A jointly developed report from McKinsey’s Basic Materials Practice and Mining Indaba, “Creating Global Mining Winners in Africa” details big moves in four categories that will help African mining companies regain their prominence.

The categories include: pursue programmatic mergers and acquisitions, dynamically reallocate resources, deliver capital investments and seek productivity breakthroughs.

The research was released at the Investing in African Mining Indaba, the world’s largest mining investment conference and Africa’s largest mining event, held in Cape Town, South Africa from 8th to 11th February, 2016.

Global downturn

Commenting on the research, McKinsey director and co-author of the report, Michael Kloss said, “Given the global downturn in many commodity prices, including coking coal and iron ore, African mining companies may question whether now is a good time to spend.

The answer is ‘yes’. A downturn is a good time to buy, and at least half of all African companies have the headroom to fund this growth based on their debt to equity ratio to do it. An analysis shows there are also plenty of targets: 77 per cent of mining companies account for just 30 per cent of the industry’s market capitalisation in Africa.”
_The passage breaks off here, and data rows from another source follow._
Lemma fresh_false acc k : fresh acc k = false <-> In k acc.
Proof.
  unfold fresh. rewrite negb_false_iff, existsb_exists. split.
  - by intros (x & Hin & ->%key_eqb_eq).
  - intros Hin. exists k. by rewrite key_eqb_refl.
Qed.

Lemma fresh_true acc k : fresh acc k = true <-> ~ In k acc.
Proof.
  rewrite <- fresh_false. destruct (fresh acc k); split; congruence.
Qed.

Lemma filter_fresh_drop acc k l :
  In k acc ->
  List.filter (fresh acc) (List.filter (fun k' => negb (key_eqb k' k)) l)
  = List.filter (fresh acc) l.
Proof.
  intros Hin. induction l as [|x l IH]; simpl; [done|].
  destruct (key_eqb x k) eqn:E; simpl.
  - apply key_eqb_eq in E as ->.
    apply fresh_false in Hin. by rewrite Hin.
  - destruct (fresh acc x); by rewrite IH.
Qed.

Lemma filter_fresh_snoc acc k l :
  List.filter (fresh (acc ++ [k])) l
  = List.filter (fresh acc) (List.filter (fun k' => negb (key_eqb k' k)) l).
Proof.
  induction l as [|x l IH]; simpl; [done|].
  assert (fresh (acc ++ [k]) x = negb (key_eqb x k) && fresh acc x) as ->.
  { unfold fresh. rewrite existsb_app. simpl. rewrite orb_false_r.
    rewrite negb_orb. apply andb_comm. }
  destruct (key_eqb x k); simpl; [done|].
  destruct (fresh acc x); by rewrite IH.
Qed.

Lemma process_loop_first_seen items acc seen :
  Forall (fun item => well_formed item = true) items ->
  (forall k, dated k -> unique_id (PyStr k.1.1) k.1.2 k.2 ∈ seen <-> In k acc) ->
  process_loop items (map partition_of acc) seen
  = Ok (map partition_of
          (acc ++ List.filter (fresh acc) (first_seen (keys_of items)))).
Proof.
  intros Hwf. revert acc seen.
  induction Hwf as [|item items Hi _ IH]; intros acc seen Hseen.
  - simpl. by rewrite app_nil_r.
  - apply well_formed_key in Hi as ([[t d] h] & Hk & Hd).
    unfold keys_of. simpl. rewrite Hk. fold (keys_of items).
    apply key_of_fields in Hk. rewrite Hk. simpl.
    destruct (decide _) as [Hin|Hnin].
    + apply (Hseen (t, d, h) Hd) in Hin.
      rewrite (IH acc seen Hseen). simpl.
      apply fresh_false in Hin as Hf. rewrite Hf.
      by rewrite filter_fresh_drop.
    + assert (~ In (t, d, h) acc) as Hn by (by rewrite <- (Hseen (t, d, h) Hd)).
      apply fresh_true in Hn as Hf. simpl. rewrite Hf.
      change [{| k_type := PyStr t; k_date := d; k_time := h |}]
        with (map partition_of [(t, d, h)]).
      rewrite <- map_app. rewrite (IH (acc ++ [(t, d, h)])).
      * rewrite filter_fresh_snoc. by rewrite <- app_assoc.
      * intros k Hdk. rewrite in_app_iff, elem_of_union, elem_of_singleton.
        rewrite (Hseen k Hdk). simpl. split.
        -- intros [Heq|Hin]; [|by left]. right. left.
           symmetry. by apply (unique_id_inj k (t, d, h)).
        -- intros [Hin|[<-|[]]]; [by right | by left].
Qed.

Lemma filter_fresh_nil l : List.filter (fresh []) l = l.
Proof. induction l as [|x l IH]; simpl; [done | by rewrite IH]. Qed.

(** [process_input_array] lists the keys of a snapshot at their first
    occurrence. *)
Lemma process_input_array_first_seen snapshot :
  Forall (fun item => well_formed item = true) snapshot ->
  process_input_array snapshot
  = Ok (map partition_of (first_seen (keys_of snapshot))).
Proof.
  intros Hwf. unfold process_input_array.
  rewrite (process_loop_first_seen snapshot [] ∅ Hwf).
  - simpl. by rewrite filter_fresh_nil.
  - intros k _. simpl. split; [by intros ?%not_elem_of_empty | done].
Qed.

Lemma keyed_has_fields item : is_Some (key_of item) -> has_fields item.
Proof.
  intros [[[t d] h] Hk]. apply key_of_fields in Hk. by exists (PyStr t, d, h).
Qed.

(** The first record that cannot be read ends [process_input_array] with
    its exception. *)
Lemma process_loop_raise good bad rest e acc seen :
  Forall has_fields good ->
  item_fields bad = Raise e ->
  process_loop (good ++ bad :: rest) acc seen = Raise e.
Proof.
  intros Hgood Hbad. revert acc seen.
  induction Hgood as [|item good [[[t d] h] Hi] _ IH]; intros acc seen; simpl.
  - by rewrite Hbad.
  - rewrite Hi. simpl. by destruct (decide _).
Qed.

Lemma process_loop_ok items acc seen :
  Forall has_fields items ->
  exists blob_data,
    process_loop items acc seen = Ok blob_data
    /\ forall data, In data blob_data ->
         In data acc
         \/ exists item, In item items
              /\ item_fields item = Ok (k_type data, k_date data, k_time data).
Proof.
  intros Hf. revert acc seen.
  induction Hf as [|item items [[[t d] h] Hi] _ IH]; intros acc seen; simpl.
  - exists acc. eauto.
  - rewrite Hi. simpl. destruct (decide _).
    + destruct (IH acc seen) as (blob_data & -> & Hin). exists blob_data.
      split; [done|]. intros data Hd. destruct (Hin data Hd) as [?|(it & ? & ?)]; eauto 6.
    + destruct (IH (acc ++ [{| k_type := t; k_date := d; k_time := h |}])
                  ({[unique_id t d h]} ∪ seen)) as (blob_data & -> & Hin).
      exists blob_data. split; [done|]. intros data Hd.
      destruct (Hin data Hd) as [[?|[<-|[]]]%in_app_iff|(it & ? & ?)]; eauto 6.
Qed.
To gauge the performance of 65 publicly listed African mining companies, McKinsey compared them to the economic profit performance to the world’s top 3,999 companies, all of which compete for the same capital.

By ranking companies this way, McKinsey produces “the power curve” of economic profit.  In the first half of the 2000s, African mining companies were ahead of their global peers in terms of economic profit. However, from 2005, African companies began falling behind.

Besides favourable geography, invested capital in Africa has actually grown over time. But the return on invested capital (ROIC) has been below average and declining.

Additional research from McKinsey’s MineLens Productivity Index (MPI) indicates African mining productivity was dropping five per cent year-on-year (YOY) since 2004 vs three per cent for its global peers.

Mergers and Acquisitions

According to Lorenz Jüngling, partner and leader of McKinsey’s Global Energy and Materials Practice (GEM) in Africa, “All African mining companies can and should take steps to improve productivity and reallocate capital, while about half have the capacity to merge with or acquire companies (M&A).

Taken together, productivity improvements and strategic moves that harness market trends (M&A, capital and expenditure reallocation) would improve companies’ odds of moving from the mid quintile to the top quintile on the power curve by up to 31 per cent.”

Jonathan Moore, Managing Director of Investing in African Mining Indaba said: “The current market has forced the African mining industry to take a hard look at how it does business and the aspects that are most critical to its future success.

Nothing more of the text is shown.